New $2.5 Million NSF Grant Will Fund Scholarship Program for Computer Science Students From Low-Income Backgrounds
WPI has been awarded a $2.5 million grant from the National Science Foundation (NSF) to boost the enrollment, retention, and graduation of computer science students from low-income backgrounds by providing scholarships, mentoring, and programs that will empower the students to complete their degrees in four years.
The Path to Achieving Success and Sense of Belonging in Computer Science (PASS-CS) project will create a program for academically talented incoming first-year students who are eligible for federal Pell Grants, a form of financial aid for students from low-income backgrounds.
“WPI has a very good four-year graduation rate, as does the computer science department, but Pell recipients in computer science are less likely to complete their degrees in four years,” says Rodica Neamtu, professor of teaching in the Department of Computer Science and principal investigator (PI) on the grant. “In keeping with WPI’s mission to transform lives through degrees that can drive social mobility, our goal is to develop options and a supportive environment so that students can excel academically and go on to careers in computer science.”
The PASS-CS program will launch in 2024 with eight to 10 first-year undergraduates selected from Pell-eligible students who have been admitted to WPI and plan to major in computer science. Students in the program will be awarded scholarships of up to $15,000 a year for up to four years.

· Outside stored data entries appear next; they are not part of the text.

Lemma field_nth fs i lo w v : Forall fits fs -> fs !! i = Some (w, v) -> width (take i fs) = lo -> field lo w (pack fs) = v.
Proof.
  intros Hfs Hi <-. rewrite <- (take_drop_middle fs i (w, v) Hi) at 2. apply field_pack; [by apply Forall_take|]. exact (Forall_lookup_1 _ _ _ _ Hfs Hi).
Qed.

(** Each field of a descriptor is where the processor looks for it. *)
Ltac nth_field i := apply (field_nth _ i); [repeat constructor; by apply bits_fits|reflexivity|reflexivity].

Lemma seg_fields l0 b0 b16 t s dpl p l16 avl rsv db g b24 :
  let w := seg_word (segdesc_init l0 b0 b16 t s dpl p l16 avl rsv db g b24) in
  seg_base w = bits 16 b0 + 65536 * bits 8 b16 + 16777216 * bits 8 b24 /\
  seg_limit w = (let l := bits 16 l0 + 65536 * bits 4 l16 in if bits 1 g =? 1 then 4096 * l + 4095 else l) /\
  desc_type w = bits 4 t /\ desc_s w = bits 1 s /\ desc_dpl w = bits 2 dpl /\ desc_p w = bits 1 p.
Proof.
  intros w. unfold seg_base, seg_limit, desc_type, desc_s, desc_dpl, desc_p.
  assert (field 16 16 w = bits 16 b0) as -> by nth_field 1%nat. assert (field 32 8 w = bits 8 b16) as -> by nth_field 2%nat.
  assert (field 56 8 w = bits 8 b24) as -> by nth_field 12%nat. assert (field 0 16 w = bits 16 l0) as -> by nth_field 0%nat.
  assert (field 48 4 w = bits 4 l16) as -> by nth_field 7%nat. assert (field 55 1 w = bits 1 g) as -> by nth_field 11%nat.
  split_and!; [done|done|nth_field 3%nat|nth_field 4%nat|nth_field 5%nat|nth_field 6%nat].
Qed.

Lemma set_s_init l0 b0 b16 t s dpl p l16 avl rsv db g b24 s' :
  set_s s' (segdesc_init l0 b0 b16 t s dpl p l16 avl rsv db g b24) = segdesc_init l0 b0 b16 t s' dpl p l16 avl rsv db g b24.
Proof. done. Qed.

(** A base of 32 bits put together again. *)
Lemma base_parts b : 0 <= b < 2 ^ 32 -> bits 16 (Z.land (u32 b) 0xffff) + 65536 * bits 8 (Z.land (Z.shiftr (u32 b) 16) 0xff) + 16777216 * bits 8 (Z.shiftr (u32 b) 24) = b.
Proof.
  intros Hb. rewrite u32_small by lia. change 0xffff with (Z.ones 16). change 0xff with (Z.ones 8). rewrite !Z.land_ones, !Z.shiftr_div_pow2 by lia. unfold bits.
  change (2 ^ 16) with 65536. change (2 ^ 8) with 256. change (2 ^ 24) with 16777216. elia.
Qed.

(** The processor's reading of a segment: where it is, and who may use it for what. *)
Definition segment (base limit type s dpl : Z) (d : segdesc) : Prop :=
  let w := seg_word d in seg_base w = base /\ seg_limit w = limit /\ desc_type w = type /\ desc_s w = s /\ desc_dpl w = dpl /\ desc_p w = 1.

Lemma seg_flat type dpl : 0 <= type < 16 -> 0 <= dpl < 4 -> segment 0 (2 ^ 32 - 1) type 1 dpl (SEG type 0 0xffffffff dpl).
Proof.
  intros Ht Hd. unfold segment. cbv zeta. unfold SEG. destruct (seg_fields (Z.land (Z.shiftr 0xffffffff 12) 0xffff) (Z.land (u32 0) 0xffff) (Z.land (Z.shiftr (u32 0) 16) 0xff) type 1 dpl 1
    (Z.shiftr (u32 0xffffffff) 28) 0 0 1 1 (Z.shiftr (u32 0) 24)) as (-> & -> & -> & -> & -> & ->).
  unfold bits at 7 9. rewrite !Z.mod_small by lia. by vm_compute.
Qed.

Lemma seg_tss base : 0 <= base < 2 ^ 32 -> segment base 103 9 0 0 (set_s 0 (SEG16 STS_T32A base (SIZEOF_TASKSTATE - 1) 0)).
Proof.
  intros Hb. unfold segment. cbv zeta. unfold SEG16. rewrite set_s_init.
  destruct (seg_fields (Z.land (SIZEOF_TASKSTATE - 1) 0xffff) (Z.land (u32 base) 0xffff) (Z.land (Z.shiftr (u32 base) 16) 0xff) STS_T32A 0 0 1
    (Z.shiftr (u32 (SIZEOF_TASKSTATE - 1)) 16) 0 0 1 0 (Z.shiftr (u32 base) 24)) as (-> & -> & -> & -> & -> & ->).
  split; [by apply base_parts|]. by vm_compute.
Qed.

(** The processor's reading of a gate. *)
Definition gate (istrap : bool) (sel off dpl : Z) (g : gatedesc) : Prop :=
  let w := gate_word g in
  gate_offset w = off /\ gate_sel w = sel /\ desc_type w = (if istrap then 15 else 14) /\ desc_s w = 0 /\ desc_dpl w = dpl /\ desc_p w = 1.

Lemma gate_set istrap sel off dpl : 0 <= sel < 65536 -> 0 <= off < 2 ^ 32 -> 0 <= dpl < 4 -> gate istrap sel off dpl (SETGATE istrap sel off dpl).
Proof.
  intros Hs Ho Hd. unfold gate. cbv zeta. unfold gate_offset, gate_sel, desc_type, desc_s, desc_dpl, desc_p. set (w := gate_word _).
  assert (field 0 16 w = bits 16 (Z.land (u32 off) 0xffff)) as -> by nth_field 0%nat. assert (field 48 16 w = bits 16 (Z.shiftr (u32 off) 16)) as -> by nth_field 8%nat.
  assert (field 16 16 w = bits 16 sel) as -> by nth_field 1%nat. assert (field 40 4 w = bits 4 (if istrap then STS_TG32 else STS_IG32)) as -> by nth_field 4%nat.
  assert (field 44 1 w = bits 1 0) as -> by nth_field 5%nat. assert (field 45 2 w = bits 2 dpl) as -> by nth_field 6%nat. assert (field 47 1 w = bits 1 1) as -> by nth_field 7%nat.
  split_and!; try done.
  - rewrite u32_small by lia. change 0xffff with (Z.ones 16). rewrite Z.land_ones, Z.shiftr_div_pow2 by lia. unfold bits. change (2 ^ 16) with 65536. elia.
  - unfold bits. by rewrite Z.mod_small.
  - by destruct istrap.
  - unfold bits. by rewrite Z.mod_small.
Qed.

Lemma table_pseudo p size : 0 <= p < 2 ^ 32 -> 0 < size <= 65536 -> table (pseudo_desc p size) = Some (p, size - 1).
Proof.
  intros Hp Hs. unfold table, pseudo_desc. rewrite u32_small, Z.shiftr_div_pow2 by lia. unfold u16. change (2 ^ 16) with 65536. rewrite (Z.mod_small (size - 1)) by lia. do 2 f_equal. elia.
Qed.

(** ** The tables after the start of the kernel and any number of switches *)
Section Spec.
Context (apicids : list Z) (hw : Z) (gdt_at ts_at : nat -> Z) (idt_at : Z) (vectors : list Z) (i : nat).
Context (Hcpu : list_find (eq hw) apicids = Some (i, hw)) (Hgdt_at : 0 <= gdt_at i < 2 ^ 32) (Hts_at : 0 <= ts_at i < 2 ^ 32) (Hidt_at : 0 <= idt_at < 2 ^ 32).
Context (Hvec : length vectors = 256%nat) (Hvec_ok : Forall (fun v => 0 <= v < 2 ^ 32) vectors).
Implicit Types s : mach.

Lemma wp_cpuid s Q : c_if (m_cpu s) = false -> Q i s -> wp (cpuid apicids hw) s Q.
Proof. intros Hif HQ. apply wp_zoom. unfold mycpu. apply wp_bind, wp_gets. rewrite Hif, Hcpu. apply wp_ret. by destruct s. Qed.

Lemma wp_gdt_set s seg f gdt d Q : m_gdts s !! i = Some gdt -> gdt !! seg = Some d -> Q tt (set_gdts (<[i := <[seg := f d]> gdt]> (m_gdts s)) s) -> wp (gdt_set i seg f) s Q.
Proof. intros Hg Hd HQ. unfold wp, gdt_set. by rewrite Hg, Hd. Qed.

(** The segments of the kernel and of the user. *)
Record segments (gdt : list segdesc) : Prop := {
  sg_len : length gdt = NSEGS;
  sg_kcode : exists d, gdt !! SEG_KCODE = Some d /\ segment 0 (2 ^ 32 - 1) 10 1 0 d;
  sg_kdata : exists d, gdt !! SEG_KDATA = Some d /\ segment 0 (2 ^ 32 - 1) 2 1 0 d;
  sg_ucode : exists d, gdt !! SEG_UCODE = Some d /\ segment 0 (2 ^ 32 - 1) 10 1 3 d;
  sg_udata : exists d, gdt !! SEG_UDATA = Some d /\ segment 0 (2 ^ 32 - 1) 2 1 3 d;
}.

Definition seg_ok s : Prop := table (m_gdtr s) = Some (gdt_at i, 47) /\ exists gdt, m_gdts s !! i = Some gdt /\ segments gdt.

(** The gates: software can use none but that of the system calls, and only there interrupts stay as they are. *)
Definition gates (idt : list gatedesc) : Prop :=
  length idt = 256%nat /\ forall n : nat, (n < 256)%nat -> exists g v, idt !! n = Some g /\ vectors !! n = Some v /\
    let sys := Z.of_nat n =? T_SYSCALL in gate sys (selector SEG_KCODE) v (if sys then 3 else 0) g.
Definition idt_ok s : Prop := table (m_idtr s) = Some (idt_at, 2047) /\ gates (m_idt s).

Lemma wp_seginit s gdt : c_if (m_cpu s) = false -> m_gdts s !! i = Some gdt -> length gdt = NSEGS ->
  wp (seginit apicids hw gdt_at) s (fun _ s' => seg_ok s' /\ exists gdt' r, s' = set_gdtr r (set_gdts (<[i := gdt']> (m_gdts s)) s)).
Proof.
  intros Hif Hg Hl. destruct gdt as [|d0 [|d1 [|d2 [|d3 [|d4 [|d5 [|? ?]]]]]]]; try done.
  assert (i < length (m_gdts s))%nat as Hi by (by eapply lookup_lt_Some). unfold seginit. apply wp_bind, wp_cpuid; [done|].
  assert (forall l, <[i := l]> (m_gdts s) !! i = Some l) as Hat by (intros l; by apply list_lookup_insert_eq).
  apply wp_bind. eapply wp_gdt_set; [exact Hg|done|]. apply wp_bind. eapply wp_gdt_set; [apply Hat|done|]. cbn [m_gdts set_gdts]. rewrite list_insert_insert_eq.
  apply wp_bind. eapply wp_gdt_set; [apply Hat|done|]. cbn [m_gdts set_gdts]. rewrite list_insert_insert_eq.
  apply wp_bind. eapply wp_gdt_set; [apply Hat|done|]. cbn [m_gdts set_gdts]. rewrite list_insert_insert_eq. apply wp_modify.
  split; [|by do 2 eexists]. split; [by apply table_pseudo|]. eexists. split; [apply Hat|].
  split; [done|..]; eexists; (split; [reflexivity|]); by apply seg_flat.
Qed.

Lemma wp_idt_set s n g Q : 0 <= n < Z.of_nat (length (m_idt s)) -> Q tt (set_idt (<[Z.to_nat n := g]> (m_idt s)) s) -> wp (idt_set n g) s Q.
Proof. intros Hn HQ. unfold wp, idt_set. by rewrite decide_True. Qed.

(** The gates below [k], as the loop sets them. *)
Definition gates_upto (k : nat) (idt : list gatedesc) : Prop :=
  length idt = 256%nat /\ forall n : nat, (n < k)%nat -> exists g v, idt !! n = Some g /\ vectors !! n = Some v /\ gate false (selector SEG_KCODE) v 0 g.

Lemma wp_tvinit s : length (m_idt s) = 256%nat ->
  wp (tvinit vectors) s (fun _ s' => gates (m_idt s') /\ s' = set_tickslock initlock (set_idt (m_idt s') s)).
Proof.
  intros Hl. unfold tvinit. assert (forall n, (n < 256)%nat -> exists v, vectors !! n = Some v /\ 0 <= v < 2 ^ 32) as Hv.
  { intros n Hn. destruct (lookup_lt_is_Some_2 vectors n) as [v Hv]; [lia|]. exists v. split; [done|]. exact (Forall_lookup_1 _ _ _ _ Hvec_ok Hv). }
  apply wp_bind. change 256 with (Z.of_nat 256). apply (wp_for_range _ _ (fun k s' => gates_upto k (m_idt s') /\ s' = set_idt (m_idt s') s)).
  - split; [|by destruct s]. split; [done|]. intros n Hn. lia.
  - intros k s' Hk [[Hl' Hg] He]. destruct (Hv k Hk) as (v & Hvk & Hr). rewrite Nat2Z.id. apply wp_bind. eapply wp_deref; [exact Hvk|].
    apply wp_idt_set; [lia|]. rewrite Nat2Z.id. split; [|by rewrite He]. cbn [m_idt set_idt]. split; [by rewrite length_insert|]. intros n Hn.
    destruct (decide (n = k)) as [->|Hne].
    + exists (SETGATE false (selector SEG_KCODE) v 0), v. rewrite list_lookup_insert_eq by lia. split; [done|]. split; [done|]. by apply gate_set.
    + rewrite list_lookup_insert_ne by done. apply Hg. lia.
  - intros s' [[Hl' Hg] He]. destruct (Hv 64%nat) as (v & Hvk & Hr); [lia|]. apply wp_bind. eapply wp_deref; [exact Hvk|].
    apply wp_bind, wp_idt_set; [unfold T_SYSCALL; lia|]. apply wp_modify. cbn [m_idt set_idt set_tickslock]. split; [|by rewrite He]. split; [by rewrite length_insert|].
    intros n Hn. change (Z.to_nat T_SYSCALL) with 64%nat. unfold T_SYSCALL. destruct (decide (n = 64)%nat) as [->|Hne].
    + exists (SETGATE true (selector SEG_KCODE) v DPL_USER), v. rewrite list_lookup_insert_eq by lia. split; [done|]. split; [done|]. by apply gate_set.
    + rewrite list_lookup_insert_ne by done. rewrite (proj2 (Z.eqb_neq _ _)) by lia. by apply Hg.
Qed.

(** The task state of the running process: the kernel stack that the processor changes to, and no ports for the user. *)
Definition task_ok (p : proc) s : Prop :=
  (exists gdt d, m_gdts s !! i = Some gdt /\ gdt !! SEG_TSS = Some d /\ segment (ts_at i) 103 9 0 0 d) /\ m_tr s = selector SEG_TSS /\
  (exists t, m_tss s !! i = Some t /\ ts_ss0 t = selector SEG_KDATA /\ ts_esp0 t = u32 (p_kstack p + KSTACKSIZE) /\ 103 < ts_iomb t) /\
  m_cr3 s = V2P (p_pgdir p).

(** What a switch leaves alone. *)
Definition others_keep s s' : Prop := forall j, j <> i -> m_gdts s' !! j = m_gdts s !! j /\ m_tss s' !! j = m_tss s !! j.

Lemma wp_push s Q : 0 <= c_ncli (m_cpu s) ->
  (let c := m_cpu s in Q tt (set_cpu (Cpu false (c_ncli c + 1) (if c_ncli c =? 0 then c_if c else c_intena c)) s)) -> wp (this_cpu (pushcli apicids hw)) s Q.
Proof.
  clear Hvec Hvec_ok Hgdt_at Hts_at Hidt_at. intros Hn HQ. apply wp_zoom. unfold pushcli, pushcli_with, mycpu. apply wp_bind, wp_gets, wp_bind, wp_modify, wp_bind, wp_bind, wp_gets. cbn [set_if c_if]. rewrite Hcpu.
  apply wp_ret, wp_bind, wp_gets. cbn [set_if c_ncli]. destruct (m_cpu s) as [f n e]. cbn in *. destruct (n =? 0); [apply wp_bind, wp_modify, wp_modify|apply wp_bind, wp_ret, wp_modify]; done.
Qed.

Lemma wp_pop s Q : c_if (m_cpu s) = false -> 0 < c_ncli (m_cpu s) ->
  (let c := m_cpu s in Q tt (set_cpu (Cpu ((c_ncli c =? 1) && c_intena c) (c_ncli c - 1) (c_intena c)) s)) -> wp (this_cpu (popcli apicids hw)) s Q.
Proof.
  clear Hvec Hvec_ok Hgdt_at Hts_at Hidt_at. intros Hif Hn HQ. apply wp_zoom. unfold popcli, mycpu. apply wp_bind, wp_gets. rewrite Hif. apply wp_bind, wp_ret, wp_bind, wp_bind, wp_gets. rewrite Hif, Hcpu.
  apply wp_ret, wp_bind, wp_modify, wp_bind, wp_gets. cbn [set_ncli c_ncli]. rewrite (proj2 (Z.ltb_ge _ 0)) by lia. apply wp_bind, wp_ret, wp_bind, wp_gets. cbn [set_ncli c_intena].
  destruct (m_cpu s) as [f n e]. cbn in *. subst f. replace (n - 1 =? 0) with (n =? 1) by (destruct (Z.eqb_spec n 1), (Z.eqb_spec (n - 1) 0); lia).
  destruct ((n =? 1) && e) eqn:E; [by apply wp_modify|by apply wp_ret].
Qed.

A second group of students will be selected for scholarships and programs in 2025, followed by a third group in 2026. In total, researchers expect to award scholarships and offer supporting programs to about 28 students.
Before the start of the academic year, new students also will be invited to participate in a summer “mini bridge” session on campus that will include math, physics, and computer programming bootcamps. The session will include workshops to help students navigate college life and take advantage of existing campus resources. Students will have access to faculty mentors and options to form small cohorts that will study and take courses together to build community, support structures, and a sense of belonging.
The six-year project is funded by a grant from the NSF’s S-STEM program, which aims to build America’s workforce by supporting academically talented, low-income students who are pursuing degrees in science, technology, engineering, and mathematics (STEM). PASS-CS is designed around evidence-based strategies for student success and knowledge gained from the Black Student Experience study at WPI, as well as the Great Minds/CoMPASS scholarship program, an S-STEM program that WPI launched in 2019 to support graduates of the Worcester Public Schools. The university also operates a third S-STEM program for transfer students who plan to pursue careers in clean energy technology.
Neamtu says it’s not entirely clear why retention rates lag for computer science students at WPI who have received Pell grants. Between 2015 and 2021, about 76 percent of Pell recipients in computer science remained enrolled at the start of their fourth year. In comparison, 86 percent of their classmates who had not received Pell awards remained enrolled.
“Some students may switch majors or need a fifth year to complete their courses, while others could be working jobs that leave them with less time for studying,” Neamtu says. “It’s possible that some students do not feel connected to other students in their department and the broader WPI community. We are not sure which factors impact these students, and that is why we are putting together a range of solutions and will investigate how financial assistance, mentorship, and community can make a difference.”
Co-PIs on the project are Debra Boucher, assistant dean of undergraduate studies, and Crystal H. Brown, assistant professor in the Department of Social Science and Policy Studies (SSPS). The leadership team also includes Kathy Chen, executive director of the WPI STEM Education Center, and Hermine Vedogbeton, visiting assistant professor at College of the Holy Cross and assistant research professor at WPI, who spearheaded the work on the grant proposal and was originally the PI.
Neamtu says that the research portion of the project will provide insights about student retention that may be useful to the computer science department and other departments in the future.
“If this is successful at supporting students to boost retention and timely graduation, we will want to continue these efforts,” Neamtu says. “I think we are going to learn a number of important lessons about creating an even better community for WPI students.”